Aha, you have those pictures stored in your dashboard camera!   

You download the pictures to your laptop. 

While pulling up each of the images, suppose that there wasn’t an apparent timestamp. This means that each picture was without any definitive indication of the date and time they were taken. You can plainly see each picture, and you can attest that they are accurate portrayals of what you saw during your driving effort. Unfortunately, they are lacking timestamps.   

It would almost be as though you scattered the pictures around on a tabletop and had to figure out which came before which other one. This can be a tricky puzzle to solve. 

Sure enough, you find the picture that shows the dog that was in the street, and you find the picture that shows the toddler that was in the street. But you do not know for sure which photo is first in order. Darn, this does not aid in solving your quest to remember the sequence of those events.   

As mentioned, timestamps can be crucial. 

If you were determined, you could closely inspect each of the two photos. There is a chance that there could be a sighting of the child in the photo that has the dog in the middle of the street. If the child is off to the side and running away from the street, you could infer that the child likely came first and the dog followed. Likewise, if the photo of the child in the middle of the street showcases the dog, either heading toward or away from the street, you can try to infer the sequence that must have occurred.   

It sure would be a lot simpler to have the timestamps.   

Well, you dig around and discover that there is a timestamp embedded into the metadata of the image. You use a special program to ferret out the timestamp. The issue of ascertaining the sequence seems to be solved.   

Life is never that easy, of course, and you suddenly notice that the timestamp has a date of June 31, 1777, which makes absolutely no sense at all. You know that cannot be right. The times shown on each of the pictures indicate an evening time period, though you know for sure that you encountered the dog and the toddler during the daytime hours.   

Yikes, the timestamps are messed up.   

How far are you willing to trust the timestamps? 

For example, you could discard the date and assume that the date was just somehow improperly preset. You could ignore that the time stated was in the evening and go with the assumption that the clock was not properly set to begin with. At least you can see whether the timestamp via the time listed on each photo will reveal which photo was taken first.   

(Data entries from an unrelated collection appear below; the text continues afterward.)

(** The counts of the groups add up to the number of rows. *)
Lemma group_count_sum {T} `{EqDecision T} (keys : list T) : sum_of snd (group_count keys) = Z.of_nat (length keys).
Proof.
  unfold group_count. assert (forall ks : list T, NoDup ks -> (forall k, k ∈ keys -> k ∈ ks) ->
    sum_of snd ((fun k => (k, Z.of_nat (length (filter (fun x => x = k) keys)))) <$> ks) = Z.of_nat (length keys)) as Hgen.
  { clear. induction keys as [|x keys IH]; intros ks Hnd Hin.
    - clear. unfold sum_of. induction ks as [|k ks IHk]; [done|]. exact IHk.
    - assert (forall ks : list T, sum_of snd ((fun k => (k, Z.of_nat (length (filter (fun y => y = k) (x :: keys))))) <$> ks) =
        Z.of_nat (length (filter (fun k => k = x) ks)) +
        sum_of snd ((fun k => (k, Z.of_nat (length (filter (fun y => y = k) keys)))) <$> ks)) as Hsplit.
      { clear. intros ks. induction ks as [|k ks IHk]; [done|]. rewrite !fmap_cons, !filter_cons. unfold sum_of in *. cbn [foldr snd].
        rewrite IHk. destruct (decide (x = k)), (decide (k = x)); try congruence; cbn [length]; lia. }
      rewrite Hsplit, IH by set_solver. cbn [length].
      assert (length (filter (fun k => k = x) ks) = 1%nat) as ->; [|lia].
      assert (x ∈ ks) as Hx by set_solver. clear -Hnd Hx. induction ks as [|k ks IH]; [set_solver|].
      apply NoDup_cons in Hnd as [Hk Hnd]. rewrite filter_cons. case_decide as E.
      + subst k. cbn. f_equal. destruct (filter _ ks) as [|y l] eqn:Ef; [done|].
        assert (y ∈ y :: l) as Hy by left. rewrite <- Ef in Hy. apply list_elem_of_filter in Hy as [-> ?]. done.
      + apply IH; [done|]. set_solver. }
  apply Hgen; [apply NoDup_remove_dups|]. intros k. by rewrite elem_of_remove_dups.
Qed.

Lemma group_count_keys {T} `{EqDecision T} (keys : list T) : (group_count keys).*1 = remove_dups keys.
Proof. unfold group_count. rewrite <- list_fmap_compose. by rewrite list_fmap_id. Qed.

Section Reads.
Context {P : Type} `{CM : Commits, OL : OrderByLaws, RN : Rendering}.
Abbreviation service := (SqlCrawlService P).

Are you willing to accept that this will be irrefutable evidence as to which photo was taken first and therefore whether the dog or the child was first to enter into the street? 

Seems like you would be on shaky ground. The fact that the date is wrong would be worrisome. The fact that the times are apparently wrong is also troubling. At this juncture, you are going to presume that at least the sequence is right due to the timestamp showing one time on the dog photo and another time on the photo containing the toddler. 

If you were only doing this quest out of innate curiosity, it might not matter much whether you were willing to accept that the timestamp time was presumably apt and you now knew which event happened first. Would you be quite so sanguine if the matter was vitally important? Envision that for some reason this is a top-stakes issue and needs to be seriously resolved.   

I guess we could play that ever-popular kid’s game of asking whether you would be willing to bet your life on it. The photos appear to clearly demonstrate that you did indeed see a dog and you did indeed see a child. The sequence is regrettably still somewhat up in the air.   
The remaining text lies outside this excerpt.